La deuxième et dernière journée du procès s’est tenue, ce mercredi, au palais de justice de Papeete. Comme la veille, l’accusé a dit ne pas se souvenir de la tentative de viol commise sur la fille de l’un de ses amis, âgée de 17 ans, en septembre 2023 aux Marquises, alors que celle-ci dormait.

En revanche, il a indiqué avoir lui-même été victime de violences sexuelles dans son enfance, puis jeune adulte, et, enfin, lorsqu’il se trouvait en prison pour sa première condamnation. Une peine de 12 ans pour des agressions sur ses jeunes cousines et une autre petite fille.

Dans la matinée, les experts ont livré leurs analyses de la psyché du mis en cause. “Il présente une dangerosité psychiatrique”, a asséné l’un d’eux, insistant sur “un suivi indispensable toute sa vie”.

Mais quant à sa responsabilité au moment du passage à l’acte, elle a estimé que son discernement était altéré en raison de sa schizophrénie. Un élément que doit prendre en compte la cour pour établir la peine prononcée.

Il semble minimiser la gravité de ses actes et rejette la faute sur ses victimes”, a déclaré un autre expert, ajoutant que le quadragénaire se “demandait si la victime ne l’a pas confondu avec son père”.

Appelé à la barre, ce dernier s’est indigné d’être mis en cause : “Jamais ! (…) M’accuser ? J’ai envie de la cogner. Je n’ai jamais touché mes enfants”.

La vérité le dérange car il sait qu’il risque beaucoup d’années de prison.
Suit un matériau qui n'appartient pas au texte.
(** ** Attempts *)

Definition should_retry (res : result Response ProxyError) (pol : RetryPolicy) : bool :=
  match res with
  | Ok resp => bool_decide (resp_status resp ∈ codes pol)
  | Err e => is_retryable e
  end.

(** [timeout::Policy::effective_timeout] *)
Definition effective_timeout (p : TimeoutPolicy) : option N :=
  match request_timeout p, backend_request_timeout p with
  | Some a, Some b => Some (N.min a b)
  | Some a, None => Some a
  | None, Some b => Some b
  | None, None => None
  end.

Definition MAX_BUFFERED_BYTES : nat := Z.to_nat (64 * 1024).

#[global] Opaque MAX_BUFFERED_BYTES.

(** The headers of attempt [n]. *)
Definition attempt_request (head : Request) (n : nat) : result Request ProxyError :=
  match n with
  | O => Ok head
  | _ =>
    let? v := ok_or (HeaderValue_from_str (Str.display_nat (N.of_nat n))) (ProcessingString "") in
    Ok (with_headers head (hdr_insert (req_headers head) "x-retry-attempt" v))
  end.
End filters.

Section attempts.
Context `{!HeaderMapOps, !HttpParsers} {E W : Type}.
Local Abbreviation Bodies := (@ReplayBody.Sys HeaderMap E).

(** An attempt in the trace: the request, the state it started from (what else
    attempts share, and the bodies) and its result. *)
Local Abbreviation Attempt := (Request * (W * Bodies) * result Response ProxyError)%type.

(** Sending attempt [n]: what it does to the state (its own body is clone [n]) and
    how it ends. *)
Context (attempt_upstream : nat → Request → W * Bodies → comp (W * Bodies * result Response ProxyError)).

(** [next = Some(this.clone())] *)
Definition keep_clone (n : nat) (c : ReplayBody.Clone) (sys : Bodies) : Bodies :=
  ReplayBody.mkSys (ReplayBody.shared sys)
    (<[S n := ReplayBody.mkClone (ReplayBody.clone (ReplayBody.body c)) [] false false]>
       (ReplayBody.clones sys)).

(** The loop over [0..attempts], from attempt [n] with [fuel] left; the trace
    holds every attempt with the state it started from. *)
Fixpoint attempt_loop (pol : RetryPolicy) (head : Request) (attempts n fuel : nat) (st : W * Bodies)
    (last_res : option (result Response ProxyError)) (trace : list Attempt)
    : comp (W * list Attempt * result Response ProxyError) :=
  match fuel with
  | O => Panic
  | S fuel =>
    this ← expect (ReplayBody.clones st.2 !! n);
    if decide (ReplayBody.is_capped (ReplayBody.body this) (ReplayBody.shared st.2) ≠ Some false)
    then res ← expect last_res; Ret (st.1, trace, res)
    else
      let last := bool_decide (n = attempts - 1) in
      let st := if last then st else (st.1, keep_clone n this st.2) in
      match attempt_request head n with
      | Err e => Ret (st.1, trace, Err e)
      | Ok req =>
        '(st', res) ← attempt_upstream n req st;
        let trace := trace ++ [(req, st, res)] in
        if last || negb (should_retry res pol) then Ret (st'.1, trace, res)
        else attempt_loop pol head attempts (S n) fuel st' (Some res) trace
      end
  end.

(** [r.attempts.get() + 1] on [u8]. *)
Definition total_attempts (retries : option RetryPolicy) : nat :=
  match retries with Some r => N.to_nat ((attempts r + 1) `mod` 256) | None => 1 end.

Definition send_request (retries : option RetryPolicy) (head : Request)
    (inner : list ReplayBody.Inner) (size_hint_lower : nat) (w : W)
    : comp (W * list Attempt * result Response ProxyError) :=
  let attempts := total_attempts retries in
  match (if decide (1 < attempts) then ReplayBody.try_new inner size_hint_lower MAX_BUFFERED_BYTES
         else None), retries with
  | Some body, Some pol =>
    attempt_loop pol head attempts 0 attempts (w, ReplayBody.initial body) None []
  | _, _ =>
    let st := (w, ReplayBody.mkSys None ∅) in
    '(st', res) ← attempt_upstream 0 head st;
    Ret (st'.1, [(head, st, res)], res)
  end.
End attempts.

(** * Theorems *)

(** ** Calls to services *)

Lemma total_weight_elem {A} (w : A → N) l x : x ∈ l → (w x ≤ total_weight w l)%N.
Proof. induction 1 as [x l|x y l _ IH]; simpl; lia. Qed.

Lemma total_weight_bound {A} (w : A → N) l b :
  (∀ x, x ∈ l → (w x ≤ b)%N) → (total_weight w l ≤ N.of_nat (length l) * b)%N.
Proof.
  induction l as [|x l IH]; intros Hb; simpl; [lia|].
  assert (w x ≤ b)%N by (apply Hb; set_solver).
  assert (total_weight w l ≤ N.of_nat (length l) * b)%N by (apply IH; set_solver).
  unfold total_weight in *. lia.
Qed.

Lemma length_omap_le {A B} (f : A → option B) l : length (omap f l) ≤ length l.
Proof. induction l as [|x l IH]; csimpl; [done|]. destruct (f x); simpl; lia. Qed.

Lemma length_hm_values `{HashIter K V} (m : gmap K V) : length (hm_values m) = size m.
Proof. unfold hm_values. by rewrite length_fmap, hm_iter_perm, length_map_to_list. Qed.

(** The endpoints that can take a call. *)
Definition usable (workloads : WorkloadStore.t) (svc : Service.t) (port : N)
    (override_dest : option SocketAddr) (ep : Endpoint.t) (wl : Workload.t) : Prop :=
  (∃ u, Service.endpoints svc !! u = Some ep) ∧
  WorkloadStore.find_uid workloads (Endpoint.workload_uid ep) = Some wl ∧
  (Service.ports svc !! port = Some 0%N → is_Some (Endpoint.port ep !! port)) ∧
  (∀ o, override_dest = Some o → sa_ip o ∈ Workload.workload_ips wl).

Section balancing_facts.
Context `{!Rng, !RngLaws, !HashIter string Endpoint.t}.

Lemma endpoint_option_Some workloads tp port od ep x :
  endpoint_option workloads tp port od ep = Some x ↔
  x.1 = ep ∧ WorkloadStore.find_uid workloads (Endpoint.workload_uid ep) = Some x.2 ∧
  (tp = 0%N → is_Some (Endpoint.port ep !! port)) ∧
  (∀ o, od = Some o → sa_ip o ∈ Workload.workload_ips x.2).
Proof.
  unfold endpoint_option. destruct x as [ep' wl'].
  destruct (WorkloadStore.find_uid _ _) as [wl|]; [|naive_solver].
  destruct (bool_decide (tp = 0%N) && bool_decide (Endpoint.port ep !! port = None)) eqn:E.
  - apply andb_true_iff in E as [->%bool_decide_eq_true Hn%bool_decide_eq_true].
    rewrite Hn. split; [done|]. intros (_ & _ & [? ?] & _); done.
  - assert (tp = 0%N → is_Some (Endpoint.port ep !! port)) as Hport.
    { intros ->. rewrite bool_decide_true in E by done. apply bool_decide_eq_false in E.
      destruct (Endpoint.port ep !! port); [by eexists|done]. }
    destruct od as [o|]; [destruct (decide (sa_ip o ∈ Workload.workload_ips wl))|]; naive_solver.
Qed.

Definition options (workloads : WorkloadStore.t) (svc : Service.t) (tp port : N)
    (od : option SocketAddr) : list (Endpoint.t * Workload.t) :=
  omap (endpoint_option workloads tp port od) (hm_values (Service.endpoints svc)).

Lemma elem_of_options workloads svc tp port od ep wl :
  Service.ports svc !! port = Some tp →
  (ep, wl) ∈ options workloads svc tp port od ↔ usable workloads svc port od ep wl.
Proof.
  intros Htp. unfold options, usable. rewrite list_elem_of_omap, Htp.
  setoid_rewrite elem_of_hm_values. setoid_rewrite endpoint_option_Some. naive_solver.
Qed.

(** With 32-bit capacities and at most [2^32] endpoints the sum of the weights
    does not overflow. *)
Lemma load_balance_spec workloads svc port od :
  (∀ u w, WorkloadStore.find_uid workloads u = Some w → (Workload.capacity w < 2 ^ 32)%N) →
  (N.of_nat (size (Service.endpoints svc)) ≤ 2 ^ 32)%N →
  match load_balance workloads svc port od with
  | Some (ep, wl) => is_Some (Service.ports svc !! port) ∧
      usable workloads svc port od ep wl ∧ (0 < Workload.capacity wl)%N
  | None => Service.ports svc !! port = None ∨
      ∀ ep wl, usable workloads svc port od ep wl → Workload.capacity wl = 0%N
  end.
Proof.
  intros Hcap Hsize. unfold load_balance.
  destruct (Service.ports svc !! port) as [tp|] eqn:Htp; [|by left].
  fold (options workloads svc tp port od).
  destruct (choose_weighted _ _) as [[ep wl]|] eqn:Hc.
  - apply choose_weighted_Some in Hc as [Hin Hw]. rewrite (elem_of_options _ _ _ _ _ _ _ Htp) in Hin.
    split_and!; [by eexists|done|done].
  - right. set (w := λ '(_, wl), Workload.capacity wl : N) in Hc.
    assert (total_weight w (options workloads svc tp port od) < 2 ^ 64)%N as Hlt.
    { eapply N.le_lt_trans; [apply (total_weight_bound _ _ (2 ^ 32 - 1)%N)|].
      - intros [ep wl] (_ & Hu & _)%(elem_of_options _ _ _ _ _ _ _ Htp). apply Hcap in Hu. simpl. lia.
      - pose proof (length_omap_le (endpoint_option workloads tp port od) (hm_values (Service.endpoints svc))).
        rewrite length_hm_values in *. unfold options. nia. }
    apply choose_weighted_None in Hc as [Hz|?]; [|lia]. intros ep wl Hu.
    apply (elem_of_options _ _ _ _ _ _ _ Htp), (total_weight_elem w) in Hu. simpl in Hu. lia.
Qed.
End balancing_facts.
(** What a line says. The line of a request has the entries of the request, without those
    that are removed or replaced, and then the added fields in the order they were written,
    each with the value of its expression when there is one; no key has two values unless
    the configuration adds it twice. *)
Theorem log_line_exact fields exec kv : wf (add fields) →
  ∃ line, log_line fields exec kv = Ret line ∧ line.*1 = kv.*1 ++ order (add fields) ∧
    (∀ k v, (k, Some v) ∈ line ↔
       ((k, Some v) ∈ kv ∧ k ∉ remove fields ∧ map (add fields) !! k = None) ∨
       (k ∈ order (add fields) ∧ ∃ e j, map (add fields) !! k = Some e ∧ eval_field exec e = Some j ∧ v = VJson j)) ∧
    (NoDup kv.*1 → NoDup (order (add fields)) → NoDup (values line).*1).
Proof.
  intros Hwf. destruct (eval_fields_wf exec fields Hwf) as (raws & Hr & Hk & Hin). unfold log_line. rewrite Hr. simpl.
  set (base := List.map _ kv). set (added := List.map _ raws).
  assert (base.*1 = kv.*1) as Hb by (unfold base; clear; induction kv as [|[k v] kv IH]; [done|]; csimpl; by rewrite IH).
  assert (added.*1 = order (add fields)) as Ha
    by (unfold added; rewrite <-Hk; clear; induction raws as [|[k v] kv IH]; [done|]; csimpl; by rewrite IH).
  assert (∀ k v, (k, Some v) ∈ base ↔ (k, Some v) ∈ kv ∧ has fields k = false) as Hbase.
  { intros k v. unfold base. rewrite list_elem_of_In, in_map_iff. split.
    - intros ([k' v'] & Hv & Hi%list_elem_of_In). simpl in Hv. destruct (has fields k') eqn:Hh; [done|]. by simplify_eq.
    - intros [Hi%list_elem_of_In Hh]. exists (k, Some v). simpl. by rewrite Hh. }
  assert (∀ k, has fields k = false ↔ k ∉ remove fields ∧ map (add fields) !! k = None) as Hhas.
  { intros k. unfold has, contains_key. rewrite orb_false_iff, !bool_decide_eq_false, <-eq_None_not_Some. done. }
  assert (∀ k v, (k, Some v) ∈ added ↔ k ∈ order (add fields) ∧ ∃ e j, map (add fields) !! k = Some e ∧ eval_field exec e = Some j ∧ v = VJson j) as Hadd.
  { intros k v. unfold added. rewrite list_elem_of_In, in_map_iff. split.
    - intros ([k' o] & Hv & Hi%list_elem_of_In). simpl in Hv. destruct o as [j|]; simplify_eq/=.
      apply Hin in Hi as (Hord & e & He & Hj). split; [done|]. exists e, j. done.
    - intros (Hord & e & j & He & Hj & ->). exists (k, Some j). split; [done|]. apply list_elem_of_In, Hin.
      split; [done|]. by exists e. }
  eexists. split; [done|]. split; [by rewrite fmap_app, Hb, Ha|]. split.
  - intros k v. by rewrite elem_of_app, Hbase, Hadd, Hhas.
  - intros Hnd1 Hnd2. rewrite values_app, fmap_app. apply NoDup_app. split_and!.
    + eapply sublist_NoDup; [|apply values_sublist]; by rewrite Hb.
    + intros k ([k' v] & -> & Hi)%list_elem_of_fmap Hi2. apply values_elem, Hbase in Hi as [_ Hh]. apply Hhas in Hh as [_ Hnone].
      apply list_elem_of_fmap in Hi2 as ([k2 v2] & Hk2 & Hi2). simpl in Hk2, Hnone. rewrite Hk2 in Hnone.
      apply values_elem, Hadd in Hi2 as (_ & e & _ & He & _). congruence.
    + eapply sublist_NoDup; [|apply values_sublist]; by rewrite Ha.
Qed.

(** The keys of a request are different. *)
Lemma entries_keys log duration : NoDup (entries log duration).*1.
Proof. vm_compute. by apply (bool_decide_unpack _). Qed.
Lemma tracer_send_wf tracer request exec attrs : wf (add tracer) → is_Some (outgoing_span request) →
  ∃ o, tracer_send tracer request exec attrs = Ret o ∧
    (is_Some o ↔ ∃ sp, outgoing_span request = Some sp ∧ is_sampled sp = true) ∧
    ∀ span, o = Some span → values attrs `prefix_of` span_attributes span ∧
      ∃ sp, outgoing_span request = Some sp ∧ span_trace span = trace_id sp ∧ span_span span = span_id sp.
Proof.
  intros Hwf [sp Hsp]. unfold tracer_send. rewrite Hsp. simpl. destruct (is_sampled sp) eqn:Hs; simpl.
  - destruct (eval_fields_wf exec tracer Hwf) as (raws & -> & _). simpl. eexists. split; [done|]. split.
    + split; [|done]. intros _. by exists sp.
    + intros span [= <-]. simpl. split; [by eexists|]. by exists sp.
  - exists None. split; [done|]. split; [|done]. split; [by intros []|]. intros (sp' & [= <-] & ?). congruence.
Qed.

(** The context at the end of a request. *)
Definition final_context (log : RequestLog) : ContextBuilder :=
  match rl_llm_response log with
  | Some r => with_llm_response (cl_context (rl_cel log)) r
  | None => cl_context (rl_cel log)
  end.

(** What the end of a request sends. It is counted once, with its labels. A line is
    written exactly when lines are enabled, the context can be built and the filter, when
    there is one, gives true; a span is sent exactly when there is a tracer, the context
    can be built and the span is sampled, whatever the filter says, and it carries the
    entries that the line would have before anything is removed. *)
Theorem log_outcome enabled duration log :
  wf (add (cl_fields (rl_cel log))) →
  (∀ t, rl_tracer log = Some t → wf (add t) ∧ is_Some (outgoing_span log)) →
  ∃ s, drop_log enabled duration log = Ret s ∧ sent_labels s = labels log ∧
    match build (final_context log) with
    | None => sent_line s = None ∧ sent_span s = None
    | Some exec =>
      (is_Some (sent_line s) ↔ enabled = true ∧ eval_filter exec (cl_filter (rl_cel log)) = true) ∧
      (∀ line, sent_line s = Some line → log_line (cl_fields (rl_cel log)) exec (entries log duration) = Ret line) ∧
      (is_Some (sent_span s) ↔ is_Some (rl_tracer log) ∧ ∃ sp, outgoing_span log = Some sp ∧ is_sampled sp = true) ∧
      (∀ span, sent_span s = Some span → values (entries log duration) `prefix_of` span_attributes span)
    end.
Proof.
  intros Hwf Ht. unfold drop_log. fold (final_context log). generalize (entries log duration). intros kv.
  destruct (negb enabled && negb (bool_decide (is_Some (rl_tracer log)))) eqn:E.
  { apply andb_true_iff in E as [He%negb_true_iff Htr%negb_true_iff%bool_decide_eq_false].
    eexists. split; [done|]. split; [done|]. simpl. destruct (build (final_context log)); [|done].
    rewrite He. split_and!; try done; (split; [by intros []|]); [by intros []|by intros []]. }
  destruct (build (final_context log)) as [exec|]; [|by eexists].
  destruct (eval_fields_wf exec _ Hwf) as (raws & Hraws & _). unfold log_line. rewrite Hraws. simpl.
  destruct (rl_tracer log) as [t|].
  - destruct (Ht t eq_refl) as [Hwt Hsp].
    destruct (tracer_send_wf t log exec kv Hwt Hsp) as (o & -> & Hiff & Ho). rewrite andb_false_r. simpl.
    destruct (enabled && eval_filter _ _) eqn:El; simpl; (eexists; split; [done|]; split; [done|]); simpl.
    + apply andb_true_iff in El. split_and!; [done|by intros line [= <-]|naive_solver|by intros span Hs; apply Ho].
    + apply andb_false_iff in El. split_and!; [split; [by intros []|intros [? ?]; destruct El; congruence]|done|naive_solver|by intros span Hs; apply Ho].
  - destruct (enabled && eval_filter _ _) eqn:El; simpl; (eexists; split; [done|]; split; [done|]); simpl.
    + apply andb_true_iff in El. split_and!; [done|by intros line [= <-]|split; [by intros []|by intros [[] _]]|done].
    + apply andb_false_iff in El. split_and!; [split; [by intros []|intros [? ?]; destruct El; congruence]|done|split; [by intros []|by intros [[] _]]|done].
Qed.

Lemma foldl_register (l : list Expression) ctx e :
  e ∈ l ∨ expr_attributes e ⊆ attributes ctx → expr_attributes e ⊆ attributes (foldl register_expression ctx l).
Proof.
  revert ctx. induction l as [|e' l IH]; intros ctx He; simpl; [by destruct He as [?%not_elem_of_nil|]|].
  apply IH. simpl. destruct He as [[->|He]%elem_of_cons|He]; [right; set_solver|by left|right; set_solver].
Qed.

(** Nothing is missing when a line is made: the context records what the filter and every
    added field need. *)
Theorem log_registered cfg e :
  cfg_filter cfg = Some e ∨ (∃ k, map (add (cfg_fields cfg)) !! k = Some e) →
  expr_attributes e ⊆ attributes (cl_context (CelLogging_new cfg)).
Proof.
  intros He. unfold CelLogging_new, register. simpl. apply foldl_register. destruct He as [->|[k Hk]].
  - right. simpl. set_solver.
  - left. apply list_elem_of_fmap. exists (k, e). split; [done|]. by apply elem_of_map_to_list.
Qed.
End theorems.

Section line_theorems.
Context (write_entry : string → LogValue → string * bool) (start finish : string).

Lemma write_entries_ok kv buf : Forall (λ e, (write_entry e.1 e.2).2 = true) kv →
  write_entries write_entry kv buf = (foldl (λ b e, b +:+ (write_entry e.1 e.2).1) buf kv, true).
Proof.
  intros Hok. revert buf. induction Hok as [|[k v] kv He _ IH]; intros buf; simpl; [done|]. simpl in He.
  destruct (write_entry k v) as [s ok]. simpl in He. by rewrite He, IH.
Qed.

Lemma write_entries_prefix kv buf : ∃ s, (write_entries write_entry kv buf).1 = buf +:+ s.
Proof.
  revert buf. induction kv as [|[k v] kv IH]; intros buf; simpl; [exists ""; by rewrite Str.app_nil_r|].
  destruct (write_entry k v) as [s [|]]; [|by exists s]. destruct (IH (buf +:+ s)) as [s' ->]. exists (s +:+ s'). by rewrite Str.app_assoc.
Qed.
(** A line that cannot be written spoils the next one. Lines whose entries can be
    written leave an empty buffer; when an entry cannot, or the writer is gone, what was
    written stays in the thread's buffer, and the next line begins with it. *)
Theorem log_partial_line kv :
  (Forall (λ e, (write_entry e.1 e.2).2 = true) (values kv) →
     write_line write_entry start finish true kv "" =
       ("", Some (foldl (λ b e, b +:+ (write_entry e.1 e.2).1) start (values kv) +:+ finish))) ∧
  (∀ sends buf left, write_line write_entry start finish sends kv buf = (left, None) →
     (∃ s, left = (buf +:+ start) +:+ s) ∧
     ∀ kv' line rest, write_line write_entry start finish true kv' left = (rest, Some line) →
       rest = "" ∧ ∃ s, line = left +:+ s).
Proof.
  assert (∀ kv b, ∃ s, (write_entries write_entry kv b).1 = b +:+ s) as Hpre by apply write_entries_prefix. split.
  - intros Hok. unfold write_line. by rewrite write_entries_ok.
  - intros sends buf left Hw. split.
    + unfold write_line in Hw. destruct (Hpre (values kv) (buf +:+ start)) as [s Hs].
      destruct (write_entries _ _ _) as [b [|]]; simpl in Hs; subst b; [|injection Hw as <-; by exists s].
      destruct sends; [done|]. injection Hw as <-. exists (s +:+ finish). by rewrite <-Str.app_assoc.
    + intros kv' line rest Hw'. unfold write_line in Hw'. destruct (Hpre (values kv') (left +:+ start)) as [s Hs].
      destruct (write_entries _ _ _) as [b [|]]; simpl in Hs; subst b; [|done]. injection Hw' as <- <-. split; [done|].
      exists (start +:+ s +:+ finish). by rewrite !Str.app_assoc.
Qed.
End line_theorems.

(** * A request and its line *)

Module LogExample.
#[local] Existing Instance gmap_headers.

(** Expressions are their own text, and [user] is the number of the request. *)
Definition engine : CelEngine := {|
  Executor := ();
  build_with_mcp _ _ := Some ();
  eval _ e := Some (if Str.eqb (original_expression e) "fail" then COther Null else CString (original_expression e));
  value_json v := match v with CString s => Some (Str s) | _ => None end
|}.
#[local] Existing Instance engine.

Definition expr (s : string) : Expression := {| original_expression := s; expr_attributes := {["request"]} |}.
Definition fields : LoggingFields :=
  {| remove := {["http.path"]}; add := from_iter [("user", expr "me"); ("http.host", expr "fail")] |}.
Definition kv : Entries := [("http.host", Some (VText "a.com")); ("http.path", Some (VText "/secret")); ("error", None)].

Lemma fields_wf : wf (add fields).
Proof. apply from_iter_wf. Qed.
(** The counter of a connection counts the requests without an answer and the streams
    of which both halves are alive, modulo 2^16: a stream is taken off when its first
    half is dropped, while the other may still be read or written. *)
Theorem hbone_stream_count s c :
  rtc stream_step (mkStreams ∅ [] []) s →
  count_of (sc_counts s) c = (N.of_nat (counted s c) mod 65536)%N.
Proof.
  intros H. eapply (rtc_ind_r (λ s, count_of (sc_counts s) c = (N.of_nat (counted s c) mod 65536)%N) _); [| |exact H].
  { reflexivity. }
  clear s H. intros s s' _ Hstep IH. unfold counted in *.
  destruct Hstep as [s c0|s c0 ok l1 l2 Hl|s c0 w l1 l2 Hl|s c0 r l1 l2 Hl]; simpl.
  - rewrite (fetch_add_count _ _ _ _ IH). f_equal. rewrite filter_cons. repeat case_decide; simpl; first [congruence|lia].
  - rewrite Hl, length_filter_mid in IH. destruct ok; simpl.
    + rewrite IH. f_equal. rewrite filter_cons. unfold whole at 2. simpl.
      repeat case_decide; simpl; first [lia|naive_solver].
    + apply fetch_sub_count. rewrite IH. f_equal. lia.
  - rewrite Hl, length_filter_mid in IH. rewrite length_filter_mid.
    apply drop_count. rewrite IH. f_equal. unfold whole; simpl. repeat case_decide; first [lia|intuition congruence].
  - rewrite Hl, length_filter_mid in IH. rewrite length_filter_mid.
    apply drop_count. rewrite IH. f_equal. unfold whole; simpl. repeat case_decide; first [lia|intuition congruence].
Qed.

(** * Two requests for one destination *)

Module HboneExample.
(** Keys are numbers; the hash tells only odd from even. *)
Definition hash (k : N) : N := (k mod 2)%N.

(** Task 0 wins the lock, task 1 loses, the connection of task 0 fails. *)
Definition at_pc (p0 p1 : Pc (K := N)) (w : gset N) (h : gmap N nat) : Sys :=
  mkSys (mkPool w h ∅ 0 ∅ 0) (<[1 := mkTask 7%N 0 p1]> {[0 := mkTask 7%N 0 p0]}).
Definition failed : Sys := at_pc (PcDone (Err "refused")) PcWait ({[1%N]} ∪ ({[1%N]} ∪ ∅)) ∅.

Definition play (s : Sys) '((i, choice) : nat * Choice) : Sys :=
  match tasks s !! i with
  | Some t => match advance hash i t choice (pool s) with
              | Ret (Some (p', t')) => mkSys p' (<[i := t']> (tasks s))
              | _ => s
              end
  | None => s
  end.

Lemma play_reachable l s : reachable hash s → reachable hash (foldl play s l).
Proof.
  revert s. induction l as [|[i choice] l IH]; intros s Hs; [done|]. apply IH. unfold play.
  destruct (tasks s !! i) as [t|] eqn:Ht; [|done].
  destruct (advance hash i t choice (pool s)) as [[[p' t']|]|] eqn:Ha; try done.
  eapply rtc_r; [exact Hs|]. by eapply step_task.
Qed.

Definition arrived : Sys := mkSys (pool initial) (<[1 := mkTask 7%N 0 (PcCheckout true)]> {[0 := mkTask 7%N 0 (PcCheckout true)]}).

Lemma failed_reachable : reachable hash failed.
Proof.
  assert (foldl play arrived (((λ i, (i, ChTake 0 Ready)) <$> [0; 1; 0; 1; 0; 1]) ++ [(0, ChOutcome (Err "refused"))]) = failed) as <-
    by (vm_compute; reflexivity).
  apply play_reachable. eapply rtc_l; [exact (step_arrive hash initial 0 7%N eq_refl)|].
  apply rtc_once. exact (step_arrive hash (mkSys (pool initial) {[0 := mkTask 7%N 0 (PcCheckout true)]}) 1 7%N eq_refl).
Qed.

Lemma hbone_pool_exclusive_witness : advance hash 1 (mkTask 7%N 0 PcWait) (ChTake 0 Ready) (pool failed) ≠ Panic.
Proof. exact (proj1 (proj2 (hbone_pool_exclusive hash failed failed_reachable)) 1 _ (ChTake 0 Ready) eq_refl). Defined.

Lemma failed_stalled : stalled failed.
Proof.
  intros i t Hi. unfold failed, at_pc in Hi. simpl in Hi. apply lookup_insert_Some in Hi as [[<- <-]|[_ Hi]]; [by right|].
  apply lookup_singleton_Some in Hi as [<- <-]. left. by eexists.
Qed.
(* ===== verification/App.v ===== *)
(** App: the process as a whole ([app.rs]): how it starts, when it says that it is ready
    ([management/readiness_server.rs], [core/src/signal.rs]), what its admin server answers
    ([management/admin.rs], the log filter of [core/src/telemetry.rs]) and how it ends.

    Tasks interleave at their awaits.  The filter of the log ([Targets]) and the dumps of
    the configuration are other packages'. *)
From S2P Require Import Prelude Strs Drain.

(** * Answers ([hyper_helpers.rs]) *)

Record Answer := { code : N; content_type : option string; text : string }.
Definition empty_response (c : N) : Answer := {| code := c; content_type := None; text := "" |}.
Definition plaintext_response (c : N) (body : string) : Answer := {| code := c; content_type := Some "text/plain"; text := body |}.

Definition OK : N := 200.
Definition BAD_REQUEST : N := 400.
Definition NOT_FOUND : N := 404.
Definition METHOD_NOT_ALLOWED : N := 405.
Definition INTERNAL_SERVER_ERROR : N := 500.

Definition newline : string := String "010" "".

(** * Readiness *)

Definition sorted : list string → list string := merge_sort (λ a b, Is_true (String.leb a b)).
Et il n’aime pas la prison”, a enchainé l’avocate de la jeune fille, Me Karina Chouini.

« Il ne sait pas ce qu’est le consentement »

Pour elle, l’accusé avait prémédité son passage à l’acte en s’invitant au sein du foyer de sa victime avec bières et bouteilles de rhum, et en buvant de longues heures avec son père : “Il savait qu’il avait une propension à l’alcool. Il a profité de sa faiblesse. Le loup est entré dans la bergerie”.

Pour l’avocat général Jacques Louvier, la culpabilité de l’homme ne souffre pas non plus du moindre doute. Le représentant du ministère public a souligné que toute l’après-midi l’homme avait navigué sur des sites pornographiques.

Le téléphone, c’est la preuve principale. Il a consulté en 5 mois plus de 1000 films pornographiques avec des thèmes très spécifiques, notamment ‘fille endormie’. C’est son fantasme. Et justement, elle dormait. Est-ce un hasard ? Non. Il n’y a pas de hasard (…) Il a déjà été condamné pour les mêmes faits. Le psychiatre l’a dit, il ne sait pas ce qu’est le consentement », a martelé le magistrat face aux jurés.

Il a dans la foulée requis une peine de 25 ans de réclusion criminelle avec une période de sûreté des deux tiers.

En défense, Me Hina Lavoye a plaidé l’acquittement au bénéfice du doute, aucune preuve tangible ne permettant de démontrer la culpabilité de son client.

Une innocence écartée par la cour d’assises. Après des délibérations de plusieurs heures, elle a prononcé une peine de 20 ans de réclusion criminelle contre le quadragénaire, mais sans l’assortir d’une période de sûreté. L’accusé a été reconduit derrière les barreaux à l’issue de l’audience.